People don’t mature at the same rate and some adolescents could be deemed competent to decide on issues such as the provision of contraception and testing for STIs. In the UK this level of maturity is referred to as Fraser Competence following a ruling on this issue by Lord Fraser in 1985.

In order to decide whether someone has the appropriate maturity the clinician should consider the following issues whilst seeing the patient:

  • • Do they believe the information you’ve given them?
  • • Do you think they able to weigh up the pros and cons of the treatment/management you are suggesting.
  • • Do you think they have the ability to make a clear choice?
  • • Have they communicated their decisions to you clearly?

The younger the patient, the less likely it is that they can realistically be regarded as competent. There will also be people aged over 16, perhaps with learning difficulties who will be deemed incompetent to make decisions on sexual health matters.

Even if you decide they are competent, discuss the value of parental support with the young person, but respect their wishes if they do not want to tell their parents. If you decide that they are not competent to decide for themselves you must involve their parent or guardian in any treatment decision.

As well as taking a standard sexual history one must ask about other issues which could increase the chance of the person suffering sexual ill health. In some clinics the receptionist places a card in the notes of any patient aged 16 or under which reminds clinicians of the topics to cover. Use of such a card is encouraged by the UK guideline as a way of ensuring a full and accurate history.

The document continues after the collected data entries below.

(** * my-backend: the JSON extractor, the medicine-data formatter and the
      POST /api/ai handler of [src/server.js]

    A shallow embedding of the three pieces of [server.js] and the properties
    the specification states about them.

    - Strings are JavaScript strings: finite sequences of UTF-16 code units.
    - [extractJson] is the function of lines 19-38; its two regular
      expressions are run by a backtracking matcher that tries every start
      index from the left and grows the lazy group one code unit at a time.
    - [formatMedicineData] is the function of lines 43-86, over the values
      [JSON.parse] can produce; a thrown [TypeError] is an explicit result.
    - The handler of lines 92-144 runs in a small monad that records the
      calls to the upstream model and to the console. *)

From Stdlib Require Import Ascii String.
From Stdlib Require Import List NArith ZArith Bool Lia.
Import ListNotations.

Set Implicit Arguments.

(* ================================================================== *)
(** * JavaScript strings *)
(* ================================================================== *)

Module JsString.

(** A UTF-16 code unit. Only the numeric value matters here. *)
Definition code_unit := N.

Definition jsstring := list code_unit.

(** A string literal of the source, all of which are ASCII. *)
Definition str (s : string) : jsstring :=
  map N_of_ascii (list_ascii_of_string s).

(** The line feed of [\n] and the double quote, which the literals of this
    file spell out by name. *)
Definition LF : jsstring := [10%N].
Definition DQ : jsstring := [34%N].

(** A source literal between double quotes. *)
Definition quoted (s : string) : jsstring := DQ ++ str s ++ DQ.

Definition code_eqb (a b : code_unit) : bool := N.eqb a b.

(** [WhiteSpace] and [LineTerminator] of ECMAScript: what [trim] strips. *)
Definition is_white_space (c : code_unit) : bool :=
  (  (9 <=? c) && (c <=? 13)            (* TAB LF VT FF CR *)
  || (c =? 32) || (c =? 160)            (* SP, NBSP *)
  || (c =? 5760)                        (* U+1680 *)
  || ((8192 <=? c) && (c <=? 8202))     (* U+2000 .. U+200A *)
  || (c =? 8232) || (c =? 8233)         (* LS, PS *)
  || (c =? 8239) || (c =? 8287)         (* U+202F, U+205F *)
  || (c =? 12288) || (c =? 65279))%N.   (* U+3000, U+FEFF *)

Fixpoint trimStart (s : jsstring) : jsstring :=
  match s with
  | [] => []
  | c :: s' => if is_white_space c then trimStart s' else s
  end.

Definition trimEnd (s : jsstring) : jsstring := rev (trimStart (rev s)).

(** [String.prototype.trim]. *)
Definition trim (s : jsstring) : jsstring := trimEnd (trimStart s).

(** [String.prototype.indexOf] with a one-unit needle: the first index, or
    [-1]. *)
Fixpoint indexOf_from (c : code_unit) (s : jsstring) (i : Z) : Z :=
  match s with
  | [] => (-1)%Z
  | x :: s' => if code_eqb x c then i else indexOf_from c s' (i + 1)%Z
  end.

Definition indexOf (s : jsstring) (c : code_unit) : Z := indexOf_from c s 0%Z.

(** [String.prototype.lastIndexOf] with a one-unit needle: the last index, or
    [-1]. *)
Fixpoint lastIndexOf_from (c : code_unit) (s : jsstring) (i found : Z) : Z :=
  match s with
  | [] => found
  | x :: s' =>
      lastIndexOf_from c s' (i + 1)%Z (if code_eqb x c then i else found)
  end.

Definition lastIndexOf (s : jsstring) (c : code_unit) : Z :=
  lastIndexOf_from c s 0%Z (-1)%Z.

(** [String.prototype.slice(start, end)]: negative arguments count from the
    end, both are clamped to the string, an empty span gives the empty
    string. *)
Definition slice (s : jsstring) (start end_ : Z) : jsstring :=
  let len := Z.of_nat (length s) in
  let from := if (start <? 0)%Z then Z.max (len + start) 0 else Z.min start len in
  let to := if (end_ <? 0)%Z then Z.max (len + end_) 0 else Z.min end_ len in
  firstn (Z.to_nat (to - from)) (skipn (Z.to_nat from) s).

Things to document, issues to cover and questions to ask include:

  • • Who else is present at the consultation? Is there a risk of coercion from a relative or partner? (Offer to see alone.)
  • • Age of partner (s). Be aware of possible coercion especially if partner more than 3 years older.
  • • History of sexual abuse/assault
  • • Medical and psychiatric history. Depression and low self esteem are associated with unsafe sex.
  • • Drug/alcohol use. Most drugs reduce inhibitions. In the UK there appears to be an increase in alcohol consumption by young women.
  • • Employment/college/school — and whether attending. Sexual ill health is more common in children who are playing truant or who are excluded from school.
  • • With whom do they live? Both parents? Children’s home? There’s greater risk of problems in those who are in care.
  • • Contact with family members if living apart.
  • • Other agencies, counsellors, support or social workers.

If you are inexperienced in this area discuss any issues raised with a senior colleague. If the child is under 13 they should ideally be seen by two doctors who together decide on their management.

Even if your patient is under the legal age of consent for sexual activity in most instances you are likely to decide that they are competent to accept management without parental involvement and that their sexual relationships are consensual and non-abusive. However, it is important to plan for the day that you realise that your patient is likely to be in an abusive relationship. How you handle this will depend on whether the assailant is resident with the patient and whether the child is at ongoing risk.